• Dataset entries:
━━━━

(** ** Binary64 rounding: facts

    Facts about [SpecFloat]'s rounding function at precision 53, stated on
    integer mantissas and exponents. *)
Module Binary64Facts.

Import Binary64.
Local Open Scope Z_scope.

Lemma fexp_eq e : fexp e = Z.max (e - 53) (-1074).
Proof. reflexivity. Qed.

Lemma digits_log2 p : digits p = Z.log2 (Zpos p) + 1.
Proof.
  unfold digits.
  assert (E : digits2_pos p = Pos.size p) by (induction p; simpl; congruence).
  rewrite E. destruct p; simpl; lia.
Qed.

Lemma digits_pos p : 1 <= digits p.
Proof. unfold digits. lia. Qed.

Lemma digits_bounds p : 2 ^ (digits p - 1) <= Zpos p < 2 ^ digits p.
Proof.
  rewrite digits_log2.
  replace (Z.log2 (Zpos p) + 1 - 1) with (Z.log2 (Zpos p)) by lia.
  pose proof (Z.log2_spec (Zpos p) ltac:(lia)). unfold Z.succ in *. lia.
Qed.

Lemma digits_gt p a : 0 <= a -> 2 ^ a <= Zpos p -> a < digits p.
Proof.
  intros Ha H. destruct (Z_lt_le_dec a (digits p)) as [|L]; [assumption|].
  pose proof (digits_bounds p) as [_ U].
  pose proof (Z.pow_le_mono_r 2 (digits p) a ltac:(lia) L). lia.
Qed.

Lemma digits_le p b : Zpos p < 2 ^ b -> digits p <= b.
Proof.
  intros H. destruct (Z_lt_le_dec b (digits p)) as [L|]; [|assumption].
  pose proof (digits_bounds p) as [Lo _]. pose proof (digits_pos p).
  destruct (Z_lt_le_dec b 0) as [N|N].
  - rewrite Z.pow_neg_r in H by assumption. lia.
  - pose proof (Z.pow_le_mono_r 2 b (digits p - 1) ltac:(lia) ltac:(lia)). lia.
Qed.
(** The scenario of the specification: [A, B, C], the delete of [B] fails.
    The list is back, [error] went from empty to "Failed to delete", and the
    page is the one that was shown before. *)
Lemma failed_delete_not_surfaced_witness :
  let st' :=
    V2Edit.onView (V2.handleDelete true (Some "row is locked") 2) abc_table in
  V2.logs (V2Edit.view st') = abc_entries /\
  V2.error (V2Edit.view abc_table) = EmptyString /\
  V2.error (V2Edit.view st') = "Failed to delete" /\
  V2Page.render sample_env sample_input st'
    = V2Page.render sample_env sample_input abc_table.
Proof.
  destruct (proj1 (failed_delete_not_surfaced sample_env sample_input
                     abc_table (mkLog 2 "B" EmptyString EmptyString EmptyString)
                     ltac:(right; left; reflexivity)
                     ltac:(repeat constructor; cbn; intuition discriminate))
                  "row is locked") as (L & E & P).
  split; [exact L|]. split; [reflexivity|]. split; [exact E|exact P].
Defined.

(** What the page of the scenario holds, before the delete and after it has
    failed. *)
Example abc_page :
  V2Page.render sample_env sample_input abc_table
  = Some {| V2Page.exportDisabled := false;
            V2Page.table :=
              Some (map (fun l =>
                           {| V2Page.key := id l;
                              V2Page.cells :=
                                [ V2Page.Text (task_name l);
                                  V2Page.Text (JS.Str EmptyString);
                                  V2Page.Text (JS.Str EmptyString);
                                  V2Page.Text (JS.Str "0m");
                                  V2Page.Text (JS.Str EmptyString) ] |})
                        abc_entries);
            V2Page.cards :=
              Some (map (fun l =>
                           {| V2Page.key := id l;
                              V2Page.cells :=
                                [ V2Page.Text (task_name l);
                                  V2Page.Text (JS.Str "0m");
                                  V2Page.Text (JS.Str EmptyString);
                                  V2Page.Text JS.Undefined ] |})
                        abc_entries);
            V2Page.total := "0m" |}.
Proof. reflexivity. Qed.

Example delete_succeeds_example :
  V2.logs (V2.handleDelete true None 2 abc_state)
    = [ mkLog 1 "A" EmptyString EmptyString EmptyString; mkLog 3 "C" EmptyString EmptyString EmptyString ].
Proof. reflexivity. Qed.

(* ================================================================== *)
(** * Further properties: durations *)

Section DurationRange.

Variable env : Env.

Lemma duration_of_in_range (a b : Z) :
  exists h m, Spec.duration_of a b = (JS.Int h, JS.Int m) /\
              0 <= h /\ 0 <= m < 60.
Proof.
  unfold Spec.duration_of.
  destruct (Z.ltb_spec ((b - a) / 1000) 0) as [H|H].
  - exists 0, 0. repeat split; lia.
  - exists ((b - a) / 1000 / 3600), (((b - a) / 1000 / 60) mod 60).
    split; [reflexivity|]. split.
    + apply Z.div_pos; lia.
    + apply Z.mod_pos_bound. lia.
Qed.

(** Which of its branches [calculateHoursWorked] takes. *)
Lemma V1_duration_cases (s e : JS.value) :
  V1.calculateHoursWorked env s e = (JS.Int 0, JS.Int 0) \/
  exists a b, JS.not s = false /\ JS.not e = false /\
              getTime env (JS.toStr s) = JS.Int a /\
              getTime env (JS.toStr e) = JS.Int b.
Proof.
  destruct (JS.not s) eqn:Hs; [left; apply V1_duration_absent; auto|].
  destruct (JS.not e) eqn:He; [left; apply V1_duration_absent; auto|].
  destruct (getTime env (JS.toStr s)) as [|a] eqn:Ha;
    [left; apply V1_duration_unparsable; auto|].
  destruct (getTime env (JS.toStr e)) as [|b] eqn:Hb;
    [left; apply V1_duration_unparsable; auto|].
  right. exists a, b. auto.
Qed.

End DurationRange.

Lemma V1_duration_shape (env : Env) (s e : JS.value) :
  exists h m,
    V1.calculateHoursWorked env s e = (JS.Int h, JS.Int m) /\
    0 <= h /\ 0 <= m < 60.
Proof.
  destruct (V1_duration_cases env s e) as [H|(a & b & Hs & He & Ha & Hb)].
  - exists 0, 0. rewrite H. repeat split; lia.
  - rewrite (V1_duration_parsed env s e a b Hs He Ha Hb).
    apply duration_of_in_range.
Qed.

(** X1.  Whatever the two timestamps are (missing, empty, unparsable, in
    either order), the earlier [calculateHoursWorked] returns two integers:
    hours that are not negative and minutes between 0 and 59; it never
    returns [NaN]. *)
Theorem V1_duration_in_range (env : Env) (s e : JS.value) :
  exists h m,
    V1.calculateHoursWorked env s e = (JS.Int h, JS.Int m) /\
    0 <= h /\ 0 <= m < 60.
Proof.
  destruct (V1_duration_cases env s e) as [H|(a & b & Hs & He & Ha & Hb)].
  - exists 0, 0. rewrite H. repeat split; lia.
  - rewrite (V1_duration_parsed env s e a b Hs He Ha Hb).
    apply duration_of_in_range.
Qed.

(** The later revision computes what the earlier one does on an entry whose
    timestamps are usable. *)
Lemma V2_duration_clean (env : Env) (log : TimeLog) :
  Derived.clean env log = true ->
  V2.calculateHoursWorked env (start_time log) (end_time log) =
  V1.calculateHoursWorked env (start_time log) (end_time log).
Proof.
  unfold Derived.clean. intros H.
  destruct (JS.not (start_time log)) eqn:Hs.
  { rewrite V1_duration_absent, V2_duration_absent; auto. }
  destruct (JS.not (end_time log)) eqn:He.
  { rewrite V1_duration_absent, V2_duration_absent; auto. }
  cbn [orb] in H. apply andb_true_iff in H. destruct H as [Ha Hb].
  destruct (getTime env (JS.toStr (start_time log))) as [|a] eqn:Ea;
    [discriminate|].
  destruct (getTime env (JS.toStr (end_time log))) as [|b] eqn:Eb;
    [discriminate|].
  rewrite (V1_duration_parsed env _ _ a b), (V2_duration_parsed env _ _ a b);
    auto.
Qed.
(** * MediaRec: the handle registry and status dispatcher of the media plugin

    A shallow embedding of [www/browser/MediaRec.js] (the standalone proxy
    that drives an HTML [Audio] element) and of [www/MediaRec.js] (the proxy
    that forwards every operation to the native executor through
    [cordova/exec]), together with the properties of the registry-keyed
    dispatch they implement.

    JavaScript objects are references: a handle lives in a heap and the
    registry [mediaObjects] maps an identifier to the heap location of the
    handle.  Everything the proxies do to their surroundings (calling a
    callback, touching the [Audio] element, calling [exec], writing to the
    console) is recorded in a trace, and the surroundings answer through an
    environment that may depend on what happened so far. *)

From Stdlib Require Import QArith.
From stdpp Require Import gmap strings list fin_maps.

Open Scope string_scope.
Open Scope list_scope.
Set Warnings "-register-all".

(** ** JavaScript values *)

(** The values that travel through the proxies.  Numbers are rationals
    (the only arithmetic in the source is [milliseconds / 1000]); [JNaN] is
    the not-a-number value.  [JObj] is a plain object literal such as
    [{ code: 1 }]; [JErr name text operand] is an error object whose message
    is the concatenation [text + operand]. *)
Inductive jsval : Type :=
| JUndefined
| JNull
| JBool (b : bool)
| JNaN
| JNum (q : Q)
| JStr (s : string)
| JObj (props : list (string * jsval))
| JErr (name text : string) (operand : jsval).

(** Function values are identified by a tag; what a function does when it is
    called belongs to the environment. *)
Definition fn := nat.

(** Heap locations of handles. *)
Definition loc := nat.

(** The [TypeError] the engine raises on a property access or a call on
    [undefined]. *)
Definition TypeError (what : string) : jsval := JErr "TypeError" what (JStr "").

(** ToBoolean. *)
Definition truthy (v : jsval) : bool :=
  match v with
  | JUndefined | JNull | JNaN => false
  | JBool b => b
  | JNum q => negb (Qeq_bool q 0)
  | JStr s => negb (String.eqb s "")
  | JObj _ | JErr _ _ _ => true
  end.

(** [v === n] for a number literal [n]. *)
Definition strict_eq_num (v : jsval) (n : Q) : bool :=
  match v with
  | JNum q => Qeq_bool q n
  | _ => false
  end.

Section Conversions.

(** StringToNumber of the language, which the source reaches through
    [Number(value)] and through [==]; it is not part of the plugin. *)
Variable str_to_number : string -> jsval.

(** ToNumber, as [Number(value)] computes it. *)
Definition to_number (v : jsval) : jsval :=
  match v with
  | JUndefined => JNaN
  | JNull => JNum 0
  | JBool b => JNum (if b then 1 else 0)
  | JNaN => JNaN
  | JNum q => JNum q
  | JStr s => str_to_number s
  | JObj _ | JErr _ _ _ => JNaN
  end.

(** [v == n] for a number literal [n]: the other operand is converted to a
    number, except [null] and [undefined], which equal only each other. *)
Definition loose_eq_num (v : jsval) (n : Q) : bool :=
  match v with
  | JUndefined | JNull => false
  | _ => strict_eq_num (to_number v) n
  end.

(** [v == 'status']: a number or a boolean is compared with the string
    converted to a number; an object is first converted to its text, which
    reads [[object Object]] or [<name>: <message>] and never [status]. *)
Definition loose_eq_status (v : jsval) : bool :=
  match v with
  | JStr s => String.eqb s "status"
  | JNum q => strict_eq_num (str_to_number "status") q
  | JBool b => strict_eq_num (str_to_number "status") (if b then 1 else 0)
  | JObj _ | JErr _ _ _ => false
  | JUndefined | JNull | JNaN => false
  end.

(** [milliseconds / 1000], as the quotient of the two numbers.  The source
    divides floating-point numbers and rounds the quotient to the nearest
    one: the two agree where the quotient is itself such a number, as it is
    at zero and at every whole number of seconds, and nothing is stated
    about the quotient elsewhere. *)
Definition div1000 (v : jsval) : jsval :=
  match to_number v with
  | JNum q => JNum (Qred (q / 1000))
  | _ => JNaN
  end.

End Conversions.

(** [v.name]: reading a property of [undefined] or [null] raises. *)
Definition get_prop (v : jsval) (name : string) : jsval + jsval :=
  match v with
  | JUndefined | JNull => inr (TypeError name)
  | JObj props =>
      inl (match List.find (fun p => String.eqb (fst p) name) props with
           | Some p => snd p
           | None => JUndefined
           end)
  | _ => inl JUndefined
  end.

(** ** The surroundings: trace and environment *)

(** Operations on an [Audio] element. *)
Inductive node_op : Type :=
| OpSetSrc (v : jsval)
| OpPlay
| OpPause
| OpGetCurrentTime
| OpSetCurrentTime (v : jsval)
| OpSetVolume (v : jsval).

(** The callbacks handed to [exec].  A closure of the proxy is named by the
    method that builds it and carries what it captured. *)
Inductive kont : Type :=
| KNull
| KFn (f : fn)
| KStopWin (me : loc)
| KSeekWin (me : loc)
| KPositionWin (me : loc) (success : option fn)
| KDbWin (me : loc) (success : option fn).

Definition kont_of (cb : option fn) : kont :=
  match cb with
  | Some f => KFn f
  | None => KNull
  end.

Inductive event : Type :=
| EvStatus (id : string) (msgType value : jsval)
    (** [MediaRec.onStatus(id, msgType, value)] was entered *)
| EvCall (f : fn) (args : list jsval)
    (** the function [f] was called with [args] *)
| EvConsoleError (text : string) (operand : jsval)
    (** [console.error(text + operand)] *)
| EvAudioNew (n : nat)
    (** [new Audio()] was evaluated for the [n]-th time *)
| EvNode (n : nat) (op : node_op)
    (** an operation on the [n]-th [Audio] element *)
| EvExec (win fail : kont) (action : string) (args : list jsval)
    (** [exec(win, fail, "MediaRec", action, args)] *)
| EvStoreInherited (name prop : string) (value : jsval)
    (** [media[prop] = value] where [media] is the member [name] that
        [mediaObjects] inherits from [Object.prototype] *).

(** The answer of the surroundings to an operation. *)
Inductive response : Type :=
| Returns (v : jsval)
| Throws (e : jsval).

━━━━

• Your task: Taking the entries from their first line through the line with "Proof. unfold digits. lia. Qed.", inclusive, restate each line word for word and give nothing else.

• Task output:
(** ** Binary64 rounding: facts

    Facts about [SpecFloat]'s rounding function at precision 53, stated on
    integer mantissas and exponents. *)
Module Binary64Facts.

Import Binary64.
Local Open Scope Z_scope.

Lemma fexp_eq e : fexp e = Z.max (e - 53) (-1074).
Proof. reflexivity. Qed.

Lemma digits_log2 p : digits p = Z.log2 (Zpos p) + 1.
Proof.
  unfold digits.
  assert (E : digits2_pos p = Pos.size p) by (induction p; simpl; congruence).
  rewrite E. destruct p; simpl; lia.
Qed.

Lemma digits_pos p : 1 <= digits p.
Proof. unfold digits. lia. Qed.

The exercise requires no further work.